Kamu pernah dengar cerita ini? Anak kelas 1 SD bawa LKS (Lembar Kerja Siswa) pulang ke rumah. Eh, pas dilihat, ternyata isinya soal-soal yang butuh kemampuan membaca. Masalahnya, anaknya belum bisa baca! Jadi, siapa yang ngerjain? Benar banget, mamanya.
Fenomena ini tuh kayak rahasia umum. Kita tahu, tapi pura-pura nggak tahu aja. Anak SD yang baru masuk kadang belum lancar baca, apalagi paham soal. Yang ada, tugasnya dikerjain di rumah, biasanya sama ibunya. Sementara anaknya? Duduk aja manis, nunggu jawaban selesai ditulism Atau bahkan tidak peduli sama sekali..
Nah, yang jadi masalah besar itu apa? Selama setahun di kelas 1, anak-anak yang belum bisa baca jadi nggak belajar banyak. Mereka nggak ngerti pelajaran, karena dasar-dasarnya aja belum punya. Akhirnya, pas kelas 2, mereka baru mulai belajar baca, padahal teman-temannya udah jauh lebih maju. Ketinggalan? Jelas banget.
Mirisnya lagi, sekarang banyak ditemukan kasus anak kelas 3 SD ke atas yang masih belum lancar membaca. Bayangin, saat teman-temannya udah mulai belajar pelajaran lebih kompleks seperti memahami teks atau mengerjakan soal cerita, mereka masih berkutat mengeja huruf demi huruf. Kalau sudah begini, siapa yang disalahkan? Sistem pendidikan? Guru? Orang tua? Atau anak itu sendiri?
Guru-guru juga kebingungan. Harus kasih nilai, tapi anaknya belum bisa ngerjain ujian dengan mandiri. Bahkan, nggak jarang ada cerita guru bantu "mempermudah" anak-anak biar bisa naik kelas. Bukan salah gurunya, sih. Mereka juga terjebak di sistem pendidikan yang menuntut semuanya serba cepat.
Yang bikin tambah sedih, orang tua jadi panik. Mereka takut anaknya ketinggalan, akhirnya buru-buru daftar bimbel atau les privat. Tujuannya biar anak bisa baca cepat, biar nggak malu-maluin di sekolah. Tapi, ini malah bikin anak tertekan. Masa kecil yang harusnya diisi main-main, malah jadi penuh hafalan dan latihan.
Padahal, kalau mau jujur, anak usia 5-7 tahun itu masih dalam tahap perkembangan.
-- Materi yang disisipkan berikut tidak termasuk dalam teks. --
Lemma find_in_domain_ok i st ts :
  stores_ok st ts -> encodes ts -> in_pool st i ->
  search_done st ts (fun st' ts' r => first_match st' ts' enc msgid (candidates st' i) r)
    (find_in_domain pf env codeset i msgid st ts).
Proof using Hfs Hlk Hcs Hw.
  intros Hok He Hi. unfold find_in_domain.
  eapply search_bind; [by apply find_msg_in_ok|]. intros r st1 ts1 O1 L1 E1 P1.
  destruct r as [| |t]; [|by apply search_ret; [..|constructor]|by apply search_ret; [..|constructor]].
  destruct (find_in_successors_ok (successors st1 i) st1 ts1 O1 E1) as (r & st2 & ts2 & E2 & O2 & L2 & En2 & M2);
    [intros j; by apply (successors_in_pool pf); apply O1|].
  exists r, st2, ts2. split_and!; [done..|].
  rewrite (candidates_later st1 st2) by (apply L2 || (eapply in_pool_later; [apply L1|done])). unfold candidates.
  apply FmNext; [by eapply lacks_later; [apply L2|]|done].
Qed.
End Search.

(** ** The search through the languages *)

Section Languages.
Context {PM : PriMacros} {AT : AliasTable} {CV : Converter} {CL : ConverterLaws} (pf : platform) (env : environment).
Context (codeset : option cstr) (dirname xdomainname msgid enc : cstr).

(** The answer for a list of languages: the entry of a language and its
    successors are searched before the next language; a language is passed over only
    if they lack the message, or if there was no memory for its entry. *)
Inductive answer (st : domains) (ts : cstate) : list cstr -> lookup (nat * (text * Z)) -> Prop :=
| AnNone : answer st ts [] Missing
| AnFound lang l i name t :
    is_entry st i name -> looked_for pf dirname lang xdomainname name ->
    first_match pf st ts enc msgid (candidates st i) t -> t <> Missing -> answer st ts (lang :: l) t
| AnLacks lang l i name r :
    is_entry st i name -> looked_for pf dirname lang xdomainname name ->
    first_match pf st ts enc msgid (candidates st i) Missing -> answer st ts l r -> answer st ts (lang :: l) r
| AnNoMemory lang l r : no_memory pf -> answer st ts l r -> answer st ts (lang :: l) r.

Lemma is_entry_later st st' i name : later_than st st' -> is_entry st i name -> is_entry st' i name.
Proof using Type. intros [F _ _] (f & Hf & ?). exists f. auto. Qed.

Lemma is_entry_in_pool st i name : is_entry st i name -> in_pool st i.
Proof using Type. intros (f & Hf & Hi & _). by exists f. Qed.

Lemma answer_in st ts l i t : answer st ts l (Here (i, t)) -> translation_in pf st ts i enc msgid t.
Proof using Type.
  remember (Here (i, t)) as r eqn:E. induction 1 as [|lang l j name t' _ _ Hm| |]; [done| |auto..].
  subst t'. by eapply first_match_in.
Qed.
Mereka baru siap belajar baca secara bertahap, nggak langsung. Sistem pendidikan kita yang terlalu ngebut ini kadang bikin anak kehilangan kesempatan belajar dengan cara yang benar.
Jadi, apa solusinya? Kurikulum harus lebih manusiawi. Anak kelas 1 SD itu butuh waktu untuk belajar baca tanpa tekanan. Guru juga perlu pendekatan yang lebih fleksibel, nggak harus ngejar target LKS semata. Kurikulum nasional harus berubah, fokus utamanya pada perkembangan kemampuan literasi dasar anak tanpa memaksakan mereka langsung menguasai semua pelajaran. Tekanan akademik harus dikurangi, dan prioritas diberikan pada metode belajar yang menyenangkan dan berpusat pada anak.
Orang tua juga perlu paham bahwa nggak apa-apa kalau anaknya baru lancar baca belakangan. Pendidikan itu perjalanan panjang, bukan sprint. Jadi, mari pelan-pelan, biar anak-anak kita belajar dengan bahagia, bukan dengan rasa takut. Setuju?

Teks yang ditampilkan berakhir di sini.